*Dataset*
(* ===== verification/Registry.v ===== *)
(** * The label registry and the music player in every reachable world

    [registry_inv] is what the label picker and the music player rely on:
    every label declares a sub-label list or a free-text prompt, not both
    ([Labels.labels_wf]); the active label is one of the available labels,
    so deleting a label never leaves it selected; a sub-label is chosen
    only together with a label; and the track index is a position of the
    play list.  It reads only the fields of [registry_view], which the
    session handlers, the effects and the promises leave alone. *)

From Stdlib Require Import ZArith QArith String Lia.
From stdpp Require Import base list strings decidable relations.
From coqutil Require Import Datatypes.RecordSetters.
From S2P Require Import Prelude JsRuntime Types Catalog AppState Session Labels Flavor Media Remote Scheduler Invariants Behaviour.
Import DoubleBraceUpdate.
Import Scheduler.

Local Open Scope Z_scope.

(** The fields of the registry, the label editor's choices and the player. *)
Definition registry_view (s : App) :
    list MissionLabel.t * option MissionLabel.t * option string * Z * string * string :=
  (availableLabels s, activeLabel s, activeSubLabel s, currentTrackIndex s, newLabelColor s, newLabelIcon s).

(** A label's colour is one of the palette's and its icon a key of [ICON_MAP]. *)
Definition label_styled (l : MissionLabel.t) : Prop :=
  MissionLabel.color l ∈ Catalog.AVAILABLE_COLORS /\
  from_option (fun k => k ∈ Catalog.ICON_KEYS) True (MissionLabel.icon l).

#[export] Instance label_styled_dec l : Decision (label_styled l).
Proof. unfold label_styled. destruct (MissionLabel.icon l); cbn; apply _. Defined.

Record registry_inv (s : App) : Prop := {
  ri_labels : Labels.labels_wf s;
  ri_active : from_option (fun l => l ∈ availableLabels s) True (activeLabel s);
  ri_track : 0 <= currentTrackIndex s < Media.track_count;
  ri_styled : Forall label_styled (availableLabels s);
  ri_color : newLabelColor s ∈ Catalog.AVAILABLE_COLORS;
  ri_icon : newLabelIcon s ∈ Catalog.ICON_KEYS
}.

Lemma registry_inv_view s n : registry_view n = registry_view s -> registry_inv s -> registry_inv n.
Proof.
  unfold registry_view. intros E. injection E as E1 E2 E3 E4 E5 E6.
  intros [[Hl [Ha Hs]] Hin Ht Hst Hc Hi]. unfold Labels.labels_wf.
  split; unfold Labels.labels_wf in *; rewrite ?E1, ?E2, ?E3, ?E4, ?E5, ?E6; tauto.
Qed.

Lemma completeSession_view early now s :
  registry_view (fst (Session.completeSession early now s)) = registry_view s.
Proof. reflexivity. Qed.

Lemma apply_handler_view res w :
  registry_view (app (apply_handler res w)) = registry_view (fst res).
Proof. destruct (apply_handler_app res w) as [-> _]. by destruct (completes _ _). Qed.

Lemma apply_update_view n w : registry_view (app (apply_update n w)) = registry_view n.
Proof. exact (apply_handler_view (n, []) w). Qed.

(** ** The handlers of the registry, the editor and the player *)

Lemma selectLabel_registry l s :
  registry_inv s -> l ∈ availableLabels s -> registry_inv (fst (Labels.selectLabel l s)).
Proof.
  intros [[Hall [_ _]] _ Ht Hst Hc Hi] Hl. split; [split; [|split]|..]; cbn; try done.
  rewrite Forall_forall in Hall. by apply Hall.
Qed.

Lemma deleteLabel_registry id c s : registry_inv s -> registry_inv (fst (Labels.handleDeleteLabel id c s)).
Proof.
  intros [[Hall [Ha Hsub]] Hin Ht Hst Hc Hi]. unfold Labels.handleDeleteLabel.
  destruct c; [|by split; [split|..]]. cbn [fst].
  assert (Hf : forall P, Forall P (availableLabels s) ->
                 Forall P (filter (fun l => MissionLabel.id l <> id) (availableLabels s))).
  { intros P HP. rewrite Forall_forall in HP |- *. intros x Hx. apply list_elem_of_filter in Hx as [_ Hx]. by apply HP. }
  case_bool_decide as Hid; (split; [split; [|split]|..]); cbn; try done; try by apply Hf.
  change (from_option (fun l => l ∈ filter (fun l0 => MissionLabel.id l0 <> id) (availableLabels s))
            True (activeLabel s)).
  destruct (activeLabel s) as [l|] eqn:El; [|exact I].
  cbn [from_option] in Hin |- *. apply list_elem_of_filter. split; [|exact Hin].
  intros E. apply Hid. rewrite <- E. reflexivity.
Qed.

Lemma addLabel_registry now s : registry_inv s -> registry_inv (fst (Labels.handleAddCustomLabel now s)).
Proof.
  intros [[Hall [Ha Hsub]] Hin Ht Hst Hc Hi]. unfold Labels.handleAddCustomLabel.
  destruct (js_truthy_string _); [|by split; [split|..]]. cbn [fst].
  split; [split; [|split]|..]; cbn; try done.
  - apply Forall_app. split; [exact Hall|]. constructor; [by left|constructor].
  - by left.
  - apply elem_of_app. right. by left.
  - apply Forall_app. split; [exact Hst|]. constructor; [|constructor]. split; [exact Hc|exact Hi].
  - apply (bool_decide_unpack _). vm_compute. reflexivity.
  - apply (bool_decide_unpack _). vm_compute. reflexivity.
Qed.

Lemma selectSubLabel_registry v s :
  registry_inv s -> activeLabel s <> None -> registry_inv (s{{ activeSubLabel := Some v }}).
Proof. intros [[Hall [Ha Hsub]] Hin Ht Hst Hc Hi] Hl. by split; [split; [|split]|..]. Qed.

Lemma track_registry s f :
  registry_inv s -> 0 <= f (currentTrackIndex s) ->
  registry_inv (s{{ currentTrackIndex := Z.rem (f (currentTrackIndex s)) Media.track_count }}).
Proof.
  intros [Hl Hin Ht Hst Hc Hi] Hf. split; try done. cbn.
  apply Z.rem_bound_pos; [exact Hf|]. vm_compute. reflexivity.
Qed.

Lemma pickColor_registry c s :
  registry_inv s -> c ∈ Catalog.AVAILABLE_COLORS -> registry_inv (fst (Labels.pickColor c s)).
Proof. intros [Hl Hin Ht Hst Hc Hi] Hc'. by split. Qed.

Lemma pickIcon_registry k s :
  registry_inv s -> k ∈ Catalog.ICON_KEYS -> registry_inv (fst (Labels.pickIcon k s)).
Proof. intros [Hl Hin Ht Hst Hc Hi] Hk. by split. Qed.

(** A handler that changes none of the fields of [registry_view]. *)
Ltac registry_frame Hi :=
  eapply registry_inv_view; [|exact Hi];
  unfold Session.handleDepartClick, Session.handleSelectDestination, Session.setCustomHours,
    Session.setCustomMinutes, Session.closeFreestyleModal, Session.onTicketAnimationComplete,
    Session.pauseSession, Session.resumeSession, Session.abandonSession, Session.finishEarly,
    Session.completeSession, Session.resetTimer, Labels.typeTask, Labels.openLabelEditor,
    Labels.closeLabelEditor, Labels.typeLabelName, Media.toggleMusic;
  repeat case_match; reflexivity.

Lemma active_label_some ev s :
  (match activeLabel s with Some l => ev l | None => false end) = true -> activeLabel s <> None.
Proof. by destruct (activeLabel s). Qed.

Lemma user_handler_registry ev now s res :
  registry_inv s -> enabledb ev s = true -> user_handler ev now s = Some res -> registry_inv (fst res).
Proof.
  intros Hi. pose proof (ri_track _ Hi) as Ht.
  destruct ev; cbn [user_handler enabledb]; intros Hen Hh; try (injection Hh as <-).
  all: lazymatch goal with
  | |- registry_inv (fst (Labels.selectLabel _ _)) =>
      apply andb_prop in Hen as [_ Hl]; apply bool_decide_eq_true_1 in Hl; by apply selectLabel_registry
  | |- registry_inv (fst (Labels.handleDeleteLabel _ _ _)) => by apply deleteLabel_registry
  | |- registry_inv (fst (Labels.handleAddCustomLabel _ _)) => by apply addLabel_registry
  | |- registry_inv (fst (Labels.selectSubLabel _ _)) =>
      apply andb_prop in Hen as [_ Hl]; apply selectSubLabel_registry; [done|exact (active_label_some _ _ Hl)]
  | |- registry_inv (fst (Labels.typeSubLabel _ _, _)) =>
      apply andb_prop in Hen as [_ Hl]; apply selectSubLabel_registry; [done|exact (active_label_some _ _ Hl)]
  | |- registry_inv (fst (Media.nextTrack _)) => apply (track_registry s (fun i => i + 1) Hi); lia
  | |- registry_inv (fst (Media.prevTrack _)) =>
      apply (track_registry s (fun i => i - 1 + Media.track_count) Hi); unfold Media.track_count; cbn; lia
  | |- registry_inv (fst (Labels.pickColor _ _)) =>
      apply andb_prop in Hen as [_ Hc]; apply bool_decide_eq_true_1 in Hc; by apply pickColor_registry
  | |- registry_inv (fst (Labels.pickIcon _ _)) =>
      apply andb_prop in Hen as [_ Hk]; apply bool_decide_eq_true_1 in Hk; by apply pickIcon_registry
  | H : Session.confirmFreestyle _ _ = Some _ |- _ =>
      unfold Session.confirmFreestyle in H; repeat case_match; simplify_eq; registry_frame Hi
  | _ => registry_frame Hi
  end.
Qed.

Lemma registry_update n w :
  registry_view n = registry_view (app w) -> registry_inv (app w) -> registry_inv (app (apply_update n w)).
Proof. intros E Hi. apply (registry_inv_view (app w)); [by rewrite apply_update_view|exact Hi]. Qed.

Section Steps.
Context `{F : FlavorService}.

Lemma world_step_registry e w w' : registry_inv (app w) -> world_step e w = Some w' -> registry_inv (app w').
Proof.
  intros Hi Hs. destruct e as [ev|r|t|i x].
  - apply step_user in Hs as (Hen & res & Hh & ->).
    apply (registry_inv_view (fst res)); [apply apply_handler_view|].
    exact (user_handler_registry _ _ _ _ Hi Hen Hh).
  - cbn [world_step] in Hs. destruct (_ && _); [|discriminate].
    destruct (earliest (timers w)) as [[j p]|]; [|discriminate].
    unfold fire_timer in Hs. destruct (timer p) as [| |[]].
    + injection Hs as <-. by apply registry_update.
    + unfold Media.rotateTip in Hs. destruct (js_array_get _ _); [|discriminate].
      injection Hs as <-. by apply registry_update.
    + injection Hs as <-. by apply registry_update.
  - cbn [world_step] in Hs. destruct (_ && _); [|discriminate]. by injection Hs as <-.
  - cbn [world_step] in Hs. destruct (inflight w !! i) as [[d|name task]|]; [| |discriminate];
      injection Hs as <-; (apply registry_update; [|exact Hi]);
      [unfold Flavor.prefetchDone|unfold Session.boardingFetchDone]; repeat case_match; reflexivity.
Qed.

Lemma registry_steps w w' : rtc step w w' -> registry_inv (app w) -> registry_inv (app w').
Proof.
  induction 1 as [|w1 w2 w3 [e ? ? Hs] _ IH]; [done|]. intros Hi. apply IH. by eapply world_step_registry.
Qed.
End Steps.

Lemma initial_registry_inv : registry_inv initial_app.
Proof.
  split; [split; [|split]|..].
  - apply (bool_decide_unpack _). vm_compute. reflexivity.
  - exact I.
  - intros H. contradiction H. reflexivity.
  - exact I.
  - apply (bool_decide_unpack _). vm_compute. reflexivity.
  - apply (bool_decide_unpack _). vm_compute. reflexivity.
  - apply (bool_decide_unpack _). vm_compute. reflexivity.
  - apply (bool_decide_unpack _). vm_compute. reflexivity.
Qed.

(** C18: in every reachable world the label registry is well formed (no
    label declares both a sub-label list and a prompt), the active label
    is one of the available labels (deleting it clears the selection), a
    sub-label is set only together with a label, and the music track index
    is a position of the play list. *)
Theorem reachable_registry_inv `{FlavorService} t0 w : reachable t0 w -> registry_inv (app w).
Proof. intros Hr. apply (registry_steps _ _ Hr). exact initial_registry_inv. Qed.

Lemma reachable_registry_inv_witness : registry_inv (app demo_world).
Proof. apply (reachable_registry_inv (H:=AnyOutcome) 0). exact demo_reachable. Defined.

*Exercise goal*
Your task for the entries above: copy exactly the span starting with the line with "True (activeLabel s))." and going on through the line with "eapply registry_inv_view; [|exact Hi];", both lines included, and nothing else.

*Exercise solution*
            True (activeLabel s)).
  destruct (activeLabel s) as [l|] eqn:El; [|exact I].
  cbn [from_option] in Hin |- *. apply list_elem_of_filter. split; [|exact Hin].
  intros E. apply Hid. rewrite <- E. reflexivity.
Qed.

Lemma addLabel_registry now s : registry_inv s -> registry_inv (fst (Labels.handleAddCustomLabel now s)).
Proof.
  intros [[Hall [Ha Hsub]] Hin Ht Hst Hc Hi]. unfold Labels.handleAddCustomLabel.
  destruct (js_truthy_string _); [|by split; [split|..]]. cbn [fst].
  split; [split; [|split]|..]; cbn; try done.
  - apply Forall_app. split; [exact Hall|]. constructor; [by left|constructor].
  - by left.
  - apply elem_of_app. right. by left.
  - apply Forall_app. split; [exact Hst|]. constructor; [|constructor]. split; [exact Hc|exact Hi].
  - apply (bool_decide_unpack _). vm_compute. reflexivity.
  - apply (bool_decide_unpack _). vm_compute. reflexivity.
Qed.

Lemma selectSubLabel_registry v s :
  registry_inv s -> activeLabel s <> None -> registry_inv (s{{ activeSubLabel := Some v }}).
Proof. intros [[Hall [Ha Hsub]] Hin Ht Hst Hc Hi] Hl. by split; [split; [|split]|..]. Qed.

Lemma track_registry s f :
  registry_inv s -> 0 <= f (currentTrackIndex s) ->
  registry_inv (s{{ currentTrackIndex := Z.rem (f (currentTrackIndex s)) Media.track_count }}).
Proof.
  intros [Hl Hin Ht Hst Hc Hi] Hf. split; try done. cbn.
  apply Z.rem_bound_pos; [exact Hf|]. vm_compute. reflexivity.
Qed.

Lemma pickColor_registry c s :
  registry_inv s -> c ∈ Catalog.AVAILABLE_COLORS -> registry_inv (fst (Labels.pickColor c s)).
Proof. intros [Hl Hin Ht Hst Hc Hi] Hc'. by split. Qed.

Lemma pickIcon_registry k s :
  registry_inv s -> k ∈ Catalog.ICON_KEYS -> registry_inv (fst (Labels.pickIcon k s)).
Proof. intros [Hl Hin Ht Hst Hc Hi] Hk. by split. Qed.

(** A handler that changes none of the fields of [registry_view]. *)
Ltac registry_frame Hi :=
  eapply registry_inv_view; [|exact Hi];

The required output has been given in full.